Go over the material below and report every line that contains the word "Definition".

------------

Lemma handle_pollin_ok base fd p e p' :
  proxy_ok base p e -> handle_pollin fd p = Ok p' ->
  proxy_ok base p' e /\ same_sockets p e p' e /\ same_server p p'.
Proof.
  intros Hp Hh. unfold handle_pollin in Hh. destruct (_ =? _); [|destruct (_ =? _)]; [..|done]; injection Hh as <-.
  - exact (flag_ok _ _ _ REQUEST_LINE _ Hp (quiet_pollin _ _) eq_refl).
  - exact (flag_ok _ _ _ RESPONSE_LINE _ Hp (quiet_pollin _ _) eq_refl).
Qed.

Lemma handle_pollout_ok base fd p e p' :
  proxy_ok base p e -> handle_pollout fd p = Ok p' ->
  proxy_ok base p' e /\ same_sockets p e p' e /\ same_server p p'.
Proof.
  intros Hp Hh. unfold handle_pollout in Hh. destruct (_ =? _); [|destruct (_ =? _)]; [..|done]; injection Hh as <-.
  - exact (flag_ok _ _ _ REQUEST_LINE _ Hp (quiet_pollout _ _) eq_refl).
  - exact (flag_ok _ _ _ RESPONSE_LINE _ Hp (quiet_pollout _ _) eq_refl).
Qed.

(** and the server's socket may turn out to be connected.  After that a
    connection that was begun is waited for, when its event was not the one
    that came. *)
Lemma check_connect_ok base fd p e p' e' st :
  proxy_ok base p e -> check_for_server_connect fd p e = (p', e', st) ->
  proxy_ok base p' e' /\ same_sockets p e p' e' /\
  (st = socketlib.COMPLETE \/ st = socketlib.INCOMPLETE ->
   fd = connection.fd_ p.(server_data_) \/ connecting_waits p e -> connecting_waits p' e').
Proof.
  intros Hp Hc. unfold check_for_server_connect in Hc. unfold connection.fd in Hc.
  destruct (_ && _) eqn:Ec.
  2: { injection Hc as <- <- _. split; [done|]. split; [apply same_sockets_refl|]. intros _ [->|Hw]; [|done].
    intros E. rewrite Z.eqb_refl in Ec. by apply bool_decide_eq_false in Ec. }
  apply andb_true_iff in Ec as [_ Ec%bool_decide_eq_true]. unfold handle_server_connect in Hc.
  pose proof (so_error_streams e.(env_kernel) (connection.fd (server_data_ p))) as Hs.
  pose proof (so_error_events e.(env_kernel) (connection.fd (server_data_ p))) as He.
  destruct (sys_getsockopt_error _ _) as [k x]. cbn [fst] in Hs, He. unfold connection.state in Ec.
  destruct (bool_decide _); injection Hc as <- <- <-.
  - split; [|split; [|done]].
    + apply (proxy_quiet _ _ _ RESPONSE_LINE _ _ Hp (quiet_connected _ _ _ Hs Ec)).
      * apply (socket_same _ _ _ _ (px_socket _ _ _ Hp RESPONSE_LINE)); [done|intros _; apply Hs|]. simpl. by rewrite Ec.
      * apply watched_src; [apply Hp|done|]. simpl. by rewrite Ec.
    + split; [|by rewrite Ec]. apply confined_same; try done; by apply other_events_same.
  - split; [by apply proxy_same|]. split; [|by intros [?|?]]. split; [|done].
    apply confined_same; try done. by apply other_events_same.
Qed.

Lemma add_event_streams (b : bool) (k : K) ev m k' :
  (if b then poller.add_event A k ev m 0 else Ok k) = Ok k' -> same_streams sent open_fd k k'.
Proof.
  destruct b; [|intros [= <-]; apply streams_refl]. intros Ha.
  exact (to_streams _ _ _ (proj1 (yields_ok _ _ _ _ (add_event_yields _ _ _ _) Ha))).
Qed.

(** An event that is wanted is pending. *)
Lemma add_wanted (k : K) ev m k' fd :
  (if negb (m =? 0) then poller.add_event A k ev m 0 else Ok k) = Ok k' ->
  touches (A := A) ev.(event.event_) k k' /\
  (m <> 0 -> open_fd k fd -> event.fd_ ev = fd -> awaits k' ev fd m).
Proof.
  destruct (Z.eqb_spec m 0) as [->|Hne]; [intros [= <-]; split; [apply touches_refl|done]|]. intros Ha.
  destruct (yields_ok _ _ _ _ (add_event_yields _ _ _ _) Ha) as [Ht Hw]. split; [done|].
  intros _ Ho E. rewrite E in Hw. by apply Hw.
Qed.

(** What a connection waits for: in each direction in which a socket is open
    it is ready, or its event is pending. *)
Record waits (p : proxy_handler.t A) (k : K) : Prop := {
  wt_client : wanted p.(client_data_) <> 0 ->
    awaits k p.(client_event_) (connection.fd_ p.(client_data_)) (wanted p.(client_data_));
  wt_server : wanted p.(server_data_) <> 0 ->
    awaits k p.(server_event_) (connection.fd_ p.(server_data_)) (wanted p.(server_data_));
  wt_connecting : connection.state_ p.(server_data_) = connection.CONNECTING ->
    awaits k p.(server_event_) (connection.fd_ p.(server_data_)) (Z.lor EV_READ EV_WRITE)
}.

------------

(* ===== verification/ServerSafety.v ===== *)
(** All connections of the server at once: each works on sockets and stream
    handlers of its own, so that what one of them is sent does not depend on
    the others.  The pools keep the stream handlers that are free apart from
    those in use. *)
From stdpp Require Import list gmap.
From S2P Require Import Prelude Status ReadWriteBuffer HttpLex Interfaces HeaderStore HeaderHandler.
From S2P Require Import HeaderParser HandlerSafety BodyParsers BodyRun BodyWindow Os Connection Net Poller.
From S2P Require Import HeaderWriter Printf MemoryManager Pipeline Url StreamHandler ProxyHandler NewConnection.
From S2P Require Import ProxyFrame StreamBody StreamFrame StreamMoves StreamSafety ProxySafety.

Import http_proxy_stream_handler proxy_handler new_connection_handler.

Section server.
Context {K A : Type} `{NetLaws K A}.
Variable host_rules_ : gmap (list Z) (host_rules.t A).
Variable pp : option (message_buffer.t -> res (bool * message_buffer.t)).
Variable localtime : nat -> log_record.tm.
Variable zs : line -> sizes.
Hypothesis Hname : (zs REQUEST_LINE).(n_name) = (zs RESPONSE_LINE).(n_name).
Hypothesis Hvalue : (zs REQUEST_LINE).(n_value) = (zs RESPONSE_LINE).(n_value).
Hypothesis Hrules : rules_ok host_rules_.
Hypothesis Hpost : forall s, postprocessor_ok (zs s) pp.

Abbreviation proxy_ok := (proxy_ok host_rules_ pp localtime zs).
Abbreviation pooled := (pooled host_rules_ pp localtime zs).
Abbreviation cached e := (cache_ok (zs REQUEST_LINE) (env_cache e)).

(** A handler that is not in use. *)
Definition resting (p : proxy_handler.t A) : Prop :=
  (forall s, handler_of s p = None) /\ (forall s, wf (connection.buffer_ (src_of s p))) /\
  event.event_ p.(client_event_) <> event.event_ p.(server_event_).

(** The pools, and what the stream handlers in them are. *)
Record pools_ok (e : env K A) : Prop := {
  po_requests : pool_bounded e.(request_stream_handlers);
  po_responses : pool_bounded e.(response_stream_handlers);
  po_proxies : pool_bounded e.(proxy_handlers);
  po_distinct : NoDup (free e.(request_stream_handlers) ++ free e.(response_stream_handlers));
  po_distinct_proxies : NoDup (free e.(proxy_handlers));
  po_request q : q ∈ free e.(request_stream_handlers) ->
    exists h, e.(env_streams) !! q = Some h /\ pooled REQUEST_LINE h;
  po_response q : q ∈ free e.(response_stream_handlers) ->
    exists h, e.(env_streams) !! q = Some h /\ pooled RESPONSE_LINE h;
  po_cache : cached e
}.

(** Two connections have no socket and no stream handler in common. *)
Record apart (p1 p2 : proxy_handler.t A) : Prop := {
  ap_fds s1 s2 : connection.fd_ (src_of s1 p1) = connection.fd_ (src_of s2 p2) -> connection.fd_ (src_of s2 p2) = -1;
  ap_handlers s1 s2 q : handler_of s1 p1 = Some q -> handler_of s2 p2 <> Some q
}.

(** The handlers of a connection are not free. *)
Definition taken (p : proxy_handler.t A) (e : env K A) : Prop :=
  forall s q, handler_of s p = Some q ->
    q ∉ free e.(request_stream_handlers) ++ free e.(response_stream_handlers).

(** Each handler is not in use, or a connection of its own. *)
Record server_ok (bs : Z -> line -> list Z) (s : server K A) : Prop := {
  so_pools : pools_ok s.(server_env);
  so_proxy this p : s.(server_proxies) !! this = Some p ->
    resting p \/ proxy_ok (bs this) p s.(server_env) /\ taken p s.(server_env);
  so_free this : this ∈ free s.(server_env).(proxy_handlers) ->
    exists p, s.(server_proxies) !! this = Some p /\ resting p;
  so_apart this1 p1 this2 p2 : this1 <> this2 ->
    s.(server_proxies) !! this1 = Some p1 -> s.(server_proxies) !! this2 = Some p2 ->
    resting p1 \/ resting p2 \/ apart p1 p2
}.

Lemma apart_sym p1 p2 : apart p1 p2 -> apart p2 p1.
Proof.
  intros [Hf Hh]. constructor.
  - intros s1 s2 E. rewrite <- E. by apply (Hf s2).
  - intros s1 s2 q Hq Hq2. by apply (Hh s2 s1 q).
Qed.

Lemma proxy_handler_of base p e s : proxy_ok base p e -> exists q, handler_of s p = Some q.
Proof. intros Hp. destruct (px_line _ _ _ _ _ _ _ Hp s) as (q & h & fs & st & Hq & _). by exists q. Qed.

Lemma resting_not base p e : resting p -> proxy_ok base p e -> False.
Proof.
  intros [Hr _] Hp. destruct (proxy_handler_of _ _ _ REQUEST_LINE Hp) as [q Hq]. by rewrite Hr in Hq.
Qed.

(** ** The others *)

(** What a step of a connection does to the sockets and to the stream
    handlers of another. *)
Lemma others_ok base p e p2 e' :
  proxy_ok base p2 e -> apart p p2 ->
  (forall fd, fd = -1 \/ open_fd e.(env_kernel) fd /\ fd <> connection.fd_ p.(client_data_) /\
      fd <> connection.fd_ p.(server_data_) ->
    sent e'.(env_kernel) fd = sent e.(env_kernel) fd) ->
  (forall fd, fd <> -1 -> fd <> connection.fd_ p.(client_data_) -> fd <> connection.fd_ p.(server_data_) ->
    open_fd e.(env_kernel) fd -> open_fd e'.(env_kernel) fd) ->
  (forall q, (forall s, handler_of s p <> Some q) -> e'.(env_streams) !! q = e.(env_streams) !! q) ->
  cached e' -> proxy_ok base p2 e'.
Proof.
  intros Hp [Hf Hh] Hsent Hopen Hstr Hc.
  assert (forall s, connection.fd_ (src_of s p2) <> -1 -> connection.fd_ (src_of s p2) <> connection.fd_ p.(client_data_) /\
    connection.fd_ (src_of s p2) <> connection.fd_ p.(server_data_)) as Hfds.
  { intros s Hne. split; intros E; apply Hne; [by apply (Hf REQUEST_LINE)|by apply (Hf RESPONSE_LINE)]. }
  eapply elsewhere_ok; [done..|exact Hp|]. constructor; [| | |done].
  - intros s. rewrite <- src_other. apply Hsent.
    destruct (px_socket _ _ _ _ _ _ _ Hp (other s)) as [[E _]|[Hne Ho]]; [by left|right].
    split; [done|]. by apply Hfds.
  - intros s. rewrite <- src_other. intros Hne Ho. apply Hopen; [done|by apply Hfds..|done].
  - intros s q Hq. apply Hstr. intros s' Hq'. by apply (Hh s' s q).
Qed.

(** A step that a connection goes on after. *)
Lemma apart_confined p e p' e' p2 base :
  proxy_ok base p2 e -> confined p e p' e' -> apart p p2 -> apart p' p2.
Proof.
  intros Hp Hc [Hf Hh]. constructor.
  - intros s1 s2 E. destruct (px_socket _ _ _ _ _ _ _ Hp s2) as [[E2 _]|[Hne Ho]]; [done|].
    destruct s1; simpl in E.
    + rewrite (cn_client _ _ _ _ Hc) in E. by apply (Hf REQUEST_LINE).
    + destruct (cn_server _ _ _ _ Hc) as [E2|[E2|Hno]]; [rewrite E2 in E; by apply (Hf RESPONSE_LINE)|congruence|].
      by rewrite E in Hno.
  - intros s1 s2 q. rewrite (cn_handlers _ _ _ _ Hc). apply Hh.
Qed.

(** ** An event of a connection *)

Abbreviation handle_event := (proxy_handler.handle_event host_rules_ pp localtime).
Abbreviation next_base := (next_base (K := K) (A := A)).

------------

WRITTEN RESPONSE.
Definition resting (p : proxy_handler.t A) : Prop :=
Definition taken (p : proxy_handler.t A) (e : env K A) : Prop :=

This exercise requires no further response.